## WORK TASK
Please give the number of lines in the entries below that hold "Lemma", with no other words.

Stored items
(** A host whose addresses are not blocked is reached when one of them answers. *)
Theorem webhook_reaches_allowed st split resolve dial addr host port ips :
  split addr = Some (host, port) → resolve host = Ok ips →
  (∀ ip, ip ∈ ips → isBlockedDestination st host ip.1 = false) →
  (∃ ip, ip ∈ ips ∧ usable ip ∧ dial port ip = Ok tt) →
  (safeDialContext st split resolve dial addr).2 = Ok tt.
Proof.
  intros Es Er Hb (ip & Hin & Hu & Hd). unfold safeDialContext. rewrite Es, Er.
  assert (dialable st host ips = Ok (filter usable ips)) as ->.
  { clear Er ip Hin Hu Hd. induction ips as [|ip ips IH]; [done|]. cbn [dialable]. rewrite filter_cons, IH.
    2: { intros ip' ?. apply Hb. by right. }
    destruct (Netip.AddrFromSlice ip.1) eqn:Ea.
    - rewrite (Hb ip) by left. by rewrite decide_True by (apply bool_decide_pack; eauto).
    - rewrite decide_False; [done|]. intros Hx%bool_decide_unpack. rewrite Ea in Hx. by destruct Hx. }
  assert (ip ∈ filter usable ips) as Hf by (by apply list_elem_of_filter).
  clear Er Hb Hin. revert Hf. generalize (@None error). generalize (filter usable ips) as l.
  induction l as [|ip' l IH]; intros e Hf; [by apply not_elem_of_nil in Hf|]. cbn [dial_first].
  destruct (dial port ip') as [[]|e'] eqn:E; [done|]. apply elem_of_cons in Hf as [->|Hf]; [congruence|].
  specialize (IH (Some e') Hf). by destruct (dial_first (dial port) l (Some e')) as [d r].
Qed.
End connections.

(** ** Secrets *)

(** The characters of an encoding are printable. *)
Lemma char_of_printable v : printable (Base64.char_of v) = true.
Proof.
  unfold Base64.char_of. destruct (_ !! _) as [c|] eqn:E; [|done]. cbn [default].
  apply list_elem_of_lookup_2 in E. revert c E.
  assert (Forall (λ c, printable c = true) (Str.to_list Base64.encodeStd)) as H by (by repeat constructor).
  by rewrite Forall_forall in H.
Qed.

Lemma encode_printable src c : c ∈ Str.to_list (Base64.encode src) → printable c = true.
Proof.
  revert c. assert (∀ n src, (length src ≤ n)%nat → Forall (λ c, printable c = true) (Str.to_list (Base64.encode src))) as H.
  { clear src. induction n as [|n IH]; intros [|a [|b [|c rest]]] Hn; cbn [length] in Hn; try lia;
      cbn [Base64.encode Str.to_list]; repeat constructor; try apply char_of_printable. apply IH. lia. }
  specialize (H (length src) src ltac:(done)). by rewrite Forall_forall in H.
Qed.
(* ===== verification/UserService.v ===== *)
(** * The API of users, their settings and their webhooks

    [user_service.go], [user_service_converters.go], [user_service_filter.go],
    [user_service_settings.go] and [user_service_webhooks.go] of
    [server/router/api/v1], with [ListUsers] of the SQLite driver and of
    [store/user.go].  Handlers run in the monad of [UserSettings], over the database
    and the caches.  bcrypt, the regular expressions of tags, the settings of the
    instance and random identifiers are arguments. *)
From S2P Require Import Prelude GoLib GoText GoTime FilterParser Store SpaceStore ResourceName UserSettings.
From S2P Require Import MemoAccess Auth UserAgent AuthService Paging MemoConvert TagScan Webhook.
From Stdlib Require Import SpecFloat.

(** ** Listing users *)

Record FindUser := mkFindUser {
  fu_id : option Z; fu_id_list : list Z; fu_username_list : list string; fu_row_status : option RowStatus;
  fu_username : option string; fu_role : option string; fu_email : option string; fu_nickname : option string;
  fu_limit : option Z; fu_offset : option Z }.

(** [ORDER BY created_ts DESC, row_status DESC, id DESC]. *)
Definition by_created_desc (a b : Z * User) : Prop :=
  (us_created_ts b.2 < us_created_ts a.2)%Z ∨
  (us_created_ts a.2 = us_created_ts b.2 ∧
   if String.eqb (us_row_status a.2) (us_row_status b.2) then (b.1 <= a.1)%Z
   else String.leb (us_row_status b.2) (us_row_status a.2) = true).
#[export] Instance by_created_desc_dec : RelDecision by_created_desc.
Proof. unfold by_created_desc. intros a b. destruct (String.eqb _ _); apply _. Defined.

## TASK SOLUTION
2